### TASK TO CARRY OUT
From the entries below, copy exactly the lines from the one that contains "row]> (tile_cache_jobs t)))." through the one that contains "induction l as [|j l IH]; intros t Hw;", both included, and only those.
══ TASK MATERIAL ══
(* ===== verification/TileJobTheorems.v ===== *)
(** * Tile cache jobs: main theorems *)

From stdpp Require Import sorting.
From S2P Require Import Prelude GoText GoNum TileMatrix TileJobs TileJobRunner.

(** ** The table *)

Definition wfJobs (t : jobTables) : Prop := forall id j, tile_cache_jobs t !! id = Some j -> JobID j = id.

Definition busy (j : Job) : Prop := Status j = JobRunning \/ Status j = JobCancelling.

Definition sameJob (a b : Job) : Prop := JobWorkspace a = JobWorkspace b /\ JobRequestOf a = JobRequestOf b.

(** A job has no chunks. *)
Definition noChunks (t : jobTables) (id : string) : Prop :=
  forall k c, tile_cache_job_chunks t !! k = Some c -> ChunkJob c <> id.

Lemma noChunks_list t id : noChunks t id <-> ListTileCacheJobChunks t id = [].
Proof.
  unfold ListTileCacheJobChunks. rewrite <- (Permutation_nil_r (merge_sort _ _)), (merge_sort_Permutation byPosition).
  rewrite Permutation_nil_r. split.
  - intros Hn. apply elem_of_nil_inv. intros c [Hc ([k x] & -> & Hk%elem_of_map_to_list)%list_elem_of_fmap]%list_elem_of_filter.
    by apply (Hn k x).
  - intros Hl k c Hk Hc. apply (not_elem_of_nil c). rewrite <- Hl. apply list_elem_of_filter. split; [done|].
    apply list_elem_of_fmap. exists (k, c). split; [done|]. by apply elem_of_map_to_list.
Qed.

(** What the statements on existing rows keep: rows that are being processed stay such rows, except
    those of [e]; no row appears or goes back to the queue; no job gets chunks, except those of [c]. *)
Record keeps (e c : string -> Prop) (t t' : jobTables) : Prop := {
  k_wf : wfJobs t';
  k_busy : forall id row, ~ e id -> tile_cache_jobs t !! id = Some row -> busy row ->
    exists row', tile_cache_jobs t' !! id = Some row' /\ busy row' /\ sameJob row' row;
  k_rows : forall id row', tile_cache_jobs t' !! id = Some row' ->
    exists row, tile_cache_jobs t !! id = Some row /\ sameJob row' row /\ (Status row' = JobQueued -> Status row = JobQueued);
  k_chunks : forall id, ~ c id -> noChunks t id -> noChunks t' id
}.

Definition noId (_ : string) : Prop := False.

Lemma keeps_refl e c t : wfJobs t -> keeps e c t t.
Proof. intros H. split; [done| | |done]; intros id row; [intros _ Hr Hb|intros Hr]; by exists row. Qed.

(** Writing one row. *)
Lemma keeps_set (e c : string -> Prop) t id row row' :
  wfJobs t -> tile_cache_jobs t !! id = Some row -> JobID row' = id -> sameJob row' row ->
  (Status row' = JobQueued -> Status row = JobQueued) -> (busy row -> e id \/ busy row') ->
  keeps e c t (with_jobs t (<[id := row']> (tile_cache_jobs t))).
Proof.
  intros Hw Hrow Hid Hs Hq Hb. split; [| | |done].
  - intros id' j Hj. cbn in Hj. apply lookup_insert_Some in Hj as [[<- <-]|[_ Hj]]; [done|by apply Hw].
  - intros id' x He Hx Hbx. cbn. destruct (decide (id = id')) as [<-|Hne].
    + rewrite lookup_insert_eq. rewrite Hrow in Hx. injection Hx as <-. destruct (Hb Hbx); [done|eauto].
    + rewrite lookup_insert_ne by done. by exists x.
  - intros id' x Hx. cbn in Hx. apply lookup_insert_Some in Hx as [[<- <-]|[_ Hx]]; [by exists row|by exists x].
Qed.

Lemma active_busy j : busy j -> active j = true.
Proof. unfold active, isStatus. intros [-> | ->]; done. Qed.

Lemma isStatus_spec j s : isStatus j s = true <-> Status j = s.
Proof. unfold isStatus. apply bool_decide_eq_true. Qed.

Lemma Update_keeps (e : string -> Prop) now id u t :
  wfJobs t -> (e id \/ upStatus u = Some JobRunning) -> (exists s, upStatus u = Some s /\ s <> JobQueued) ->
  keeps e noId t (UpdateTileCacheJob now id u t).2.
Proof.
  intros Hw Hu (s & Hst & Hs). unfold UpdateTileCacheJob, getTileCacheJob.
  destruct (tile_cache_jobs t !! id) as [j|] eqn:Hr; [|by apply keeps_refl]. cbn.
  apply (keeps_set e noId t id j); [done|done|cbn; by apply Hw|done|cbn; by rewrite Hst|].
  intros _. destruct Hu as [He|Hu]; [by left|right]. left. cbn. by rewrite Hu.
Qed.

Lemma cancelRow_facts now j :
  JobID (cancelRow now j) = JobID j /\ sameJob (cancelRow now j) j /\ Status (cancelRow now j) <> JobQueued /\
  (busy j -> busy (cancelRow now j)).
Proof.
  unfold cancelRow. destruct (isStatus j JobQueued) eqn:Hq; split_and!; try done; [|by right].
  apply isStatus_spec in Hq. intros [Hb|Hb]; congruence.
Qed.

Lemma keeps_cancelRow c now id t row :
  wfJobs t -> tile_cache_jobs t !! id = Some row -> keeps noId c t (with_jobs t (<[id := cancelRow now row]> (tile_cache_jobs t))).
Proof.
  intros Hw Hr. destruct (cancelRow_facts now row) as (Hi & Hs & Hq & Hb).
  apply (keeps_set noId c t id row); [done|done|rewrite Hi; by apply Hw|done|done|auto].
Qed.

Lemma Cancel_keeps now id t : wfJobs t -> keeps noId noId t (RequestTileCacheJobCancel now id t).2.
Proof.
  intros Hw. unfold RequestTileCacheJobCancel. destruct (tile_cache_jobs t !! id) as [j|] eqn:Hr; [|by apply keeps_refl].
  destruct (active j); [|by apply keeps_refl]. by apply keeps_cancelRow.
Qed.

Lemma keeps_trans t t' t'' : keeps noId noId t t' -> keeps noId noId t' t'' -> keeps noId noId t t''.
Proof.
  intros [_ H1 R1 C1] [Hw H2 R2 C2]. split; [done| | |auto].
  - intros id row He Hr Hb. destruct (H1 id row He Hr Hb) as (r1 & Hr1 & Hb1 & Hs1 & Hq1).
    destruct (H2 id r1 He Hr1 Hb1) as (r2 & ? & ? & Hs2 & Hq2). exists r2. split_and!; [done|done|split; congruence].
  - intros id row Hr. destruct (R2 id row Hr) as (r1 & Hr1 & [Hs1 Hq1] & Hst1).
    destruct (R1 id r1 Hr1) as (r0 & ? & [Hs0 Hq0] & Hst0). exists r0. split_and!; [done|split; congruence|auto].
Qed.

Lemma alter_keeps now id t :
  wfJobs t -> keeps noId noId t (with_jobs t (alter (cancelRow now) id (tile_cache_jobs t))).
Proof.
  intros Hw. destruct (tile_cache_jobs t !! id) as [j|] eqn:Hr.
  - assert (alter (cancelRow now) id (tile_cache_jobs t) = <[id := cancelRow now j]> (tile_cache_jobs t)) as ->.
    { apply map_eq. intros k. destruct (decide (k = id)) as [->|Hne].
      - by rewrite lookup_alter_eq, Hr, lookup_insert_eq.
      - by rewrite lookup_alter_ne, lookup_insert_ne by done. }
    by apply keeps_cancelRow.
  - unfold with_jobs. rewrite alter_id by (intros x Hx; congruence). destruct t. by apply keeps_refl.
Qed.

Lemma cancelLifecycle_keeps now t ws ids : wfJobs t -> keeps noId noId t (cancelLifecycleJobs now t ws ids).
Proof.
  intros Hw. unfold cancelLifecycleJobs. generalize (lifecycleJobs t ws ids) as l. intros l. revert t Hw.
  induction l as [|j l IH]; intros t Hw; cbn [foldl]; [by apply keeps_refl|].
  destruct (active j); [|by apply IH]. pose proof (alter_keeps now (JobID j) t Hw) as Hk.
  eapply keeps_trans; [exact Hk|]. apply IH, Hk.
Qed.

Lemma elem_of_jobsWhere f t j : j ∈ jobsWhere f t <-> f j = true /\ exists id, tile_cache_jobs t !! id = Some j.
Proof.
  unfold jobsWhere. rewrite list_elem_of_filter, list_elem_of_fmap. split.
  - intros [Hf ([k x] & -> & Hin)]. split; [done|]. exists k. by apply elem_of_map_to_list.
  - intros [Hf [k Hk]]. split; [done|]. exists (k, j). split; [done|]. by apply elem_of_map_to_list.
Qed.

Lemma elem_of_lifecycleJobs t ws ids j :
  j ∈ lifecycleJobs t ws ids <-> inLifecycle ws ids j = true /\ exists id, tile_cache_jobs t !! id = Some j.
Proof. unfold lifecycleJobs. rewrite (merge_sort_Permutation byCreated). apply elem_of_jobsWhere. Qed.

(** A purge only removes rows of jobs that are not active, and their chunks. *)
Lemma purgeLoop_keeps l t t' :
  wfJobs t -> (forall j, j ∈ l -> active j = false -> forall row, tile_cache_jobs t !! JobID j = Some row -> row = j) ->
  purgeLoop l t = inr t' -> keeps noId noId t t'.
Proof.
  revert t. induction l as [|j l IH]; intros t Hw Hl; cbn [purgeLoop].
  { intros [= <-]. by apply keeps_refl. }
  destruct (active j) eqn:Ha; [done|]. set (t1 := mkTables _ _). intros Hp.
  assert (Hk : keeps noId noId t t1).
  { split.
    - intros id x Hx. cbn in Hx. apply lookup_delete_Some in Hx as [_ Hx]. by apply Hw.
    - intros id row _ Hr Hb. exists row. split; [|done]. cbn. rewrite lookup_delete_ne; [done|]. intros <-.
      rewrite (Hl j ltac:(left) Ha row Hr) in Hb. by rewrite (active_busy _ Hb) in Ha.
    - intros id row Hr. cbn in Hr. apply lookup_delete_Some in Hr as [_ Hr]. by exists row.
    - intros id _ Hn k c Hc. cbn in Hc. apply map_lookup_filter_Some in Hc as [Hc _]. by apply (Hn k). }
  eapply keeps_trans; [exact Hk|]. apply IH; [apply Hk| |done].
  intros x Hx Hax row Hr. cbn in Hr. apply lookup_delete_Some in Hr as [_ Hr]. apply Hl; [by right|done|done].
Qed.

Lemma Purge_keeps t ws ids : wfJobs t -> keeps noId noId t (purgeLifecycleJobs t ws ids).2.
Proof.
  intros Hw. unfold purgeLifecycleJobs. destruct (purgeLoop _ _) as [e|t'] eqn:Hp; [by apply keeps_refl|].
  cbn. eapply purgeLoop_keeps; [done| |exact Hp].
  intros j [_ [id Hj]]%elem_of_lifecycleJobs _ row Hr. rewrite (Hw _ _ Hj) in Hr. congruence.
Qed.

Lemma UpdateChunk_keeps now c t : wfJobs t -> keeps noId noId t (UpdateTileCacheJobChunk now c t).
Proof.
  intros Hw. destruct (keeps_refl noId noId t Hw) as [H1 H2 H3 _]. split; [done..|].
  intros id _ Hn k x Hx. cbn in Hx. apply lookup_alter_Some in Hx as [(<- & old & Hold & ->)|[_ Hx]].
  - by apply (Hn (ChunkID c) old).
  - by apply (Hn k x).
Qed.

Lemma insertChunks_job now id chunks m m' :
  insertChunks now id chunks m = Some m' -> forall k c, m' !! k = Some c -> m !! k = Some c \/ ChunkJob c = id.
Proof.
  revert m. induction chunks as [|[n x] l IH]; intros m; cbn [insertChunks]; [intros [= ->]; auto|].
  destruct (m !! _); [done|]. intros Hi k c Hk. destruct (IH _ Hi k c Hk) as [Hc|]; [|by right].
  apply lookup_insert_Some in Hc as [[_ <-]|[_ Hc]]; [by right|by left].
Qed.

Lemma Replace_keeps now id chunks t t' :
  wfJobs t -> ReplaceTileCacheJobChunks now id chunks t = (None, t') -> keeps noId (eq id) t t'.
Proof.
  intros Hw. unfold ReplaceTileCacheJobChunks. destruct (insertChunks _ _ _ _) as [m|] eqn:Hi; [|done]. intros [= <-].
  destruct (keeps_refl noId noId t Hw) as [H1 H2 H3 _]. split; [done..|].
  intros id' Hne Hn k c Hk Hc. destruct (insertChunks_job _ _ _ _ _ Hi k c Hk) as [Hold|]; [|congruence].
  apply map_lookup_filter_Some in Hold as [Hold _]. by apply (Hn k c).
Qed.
═══
### WRITTEN RESPONSE
  wfJobs t -> tile_cache_jobs t !! id = Some row -> keeps noId c t (with_jobs t (<[id := cancelRow now row]> (tile_cache_jobs t))).
Proof.
  intros Hw Hr. destruct (cancelRow_facts now row) as (Hi & Hs & Hq & Hb).
  apply (keeps_set noId c t id row); [done|done|rewrite Hi; by apply Hw|done|done|auto].
Qed.

Lemma Cancel_keeps now id t : wfJobs t -> keeps noId noId t (RequestTileCacheJobCancel now id t).2.
Proof.
  intros Hw. unfold RequestTileCacheJobCancel. destruct (tile_cache_jobs t !! id) as [j|] eqn:Hr; [|by apply keeps_refl].
  destruct (active j); [|by apply keeps_refl]. by apply keeps_cancelRow.
Qed.

Lemma keeps_trans t t' t'' : keeps noId noId t t' -> keeps noId noId t' t'' -> keeps noId noId t t''.
Proof.
  intros [_ H1 R1 C1] [Hw H2 R2 C2]. split; [done| | |auto].
  - intros id row He Hr Hb. destruct (H1 id row He Hr Hb) as (r1 & Hr1 & Hb1 & Hs1 & Hq1).
    destruct (H2 id r1 He Hr1 Hb1) as (r2 & ? & ? & Hs2 & Hq2). exists r2. split_and!; [done|done|split; congruence].
  - intros id row Hr. destruct (R2 id row Hr) as (r1 & Hr1 & [Hs1 Hq1] & Hst1).
    destruct (R1 id r1 Hr1) as (r0 & ? & [Hs0 Hq0] & Hst0). exists r0. split_and!; [done|split; congruence|auto].
Qed.

Lemma alter_keeps now id t :
  wfJobs t -> keeps noId noId t (with_jobs t (alter (cancelRow now) id (tile_cache_jobs t))).
Proof.
  intros Hw. destruct (tile_cache_jobs t !! id) as [j|] eqn:Hr.
  - assert (alter (cancelRow now) id (tile_cache_jobs t) = <[id := cancelRow now j]> (tile_cache_jobs t)) as ->.
    { apply map_eq. intros k. destruct (decide (k = id)) as [->|Hne].
      - by rewrite lookup_alter_eq, Hr, lookup_insert_eq.
      - by rewrite lookup_alter_ne, lookup_insert_ne by done. }
    by apply keeps_cancelRow.
  - unfold with_jobs. rewrite alter_id by (intros x Hx; congruence). destruct t. by apply keeps_refl.
Qed.

Lemma cancelLifecycle_keeps now t ws ids : wfJobs t -> keeps noId noId t (cancelLifecycleJobs now t ws ids).
Proof.
  intros Hw. unfold cancelLifecycleJobs. generalize (lifecycleJobs t ws ids) as l. intros l. revert t Hw.
  induction l as [|j l IH]; intros t Hw; cbn [foldl]; [by apply keeps_refl|].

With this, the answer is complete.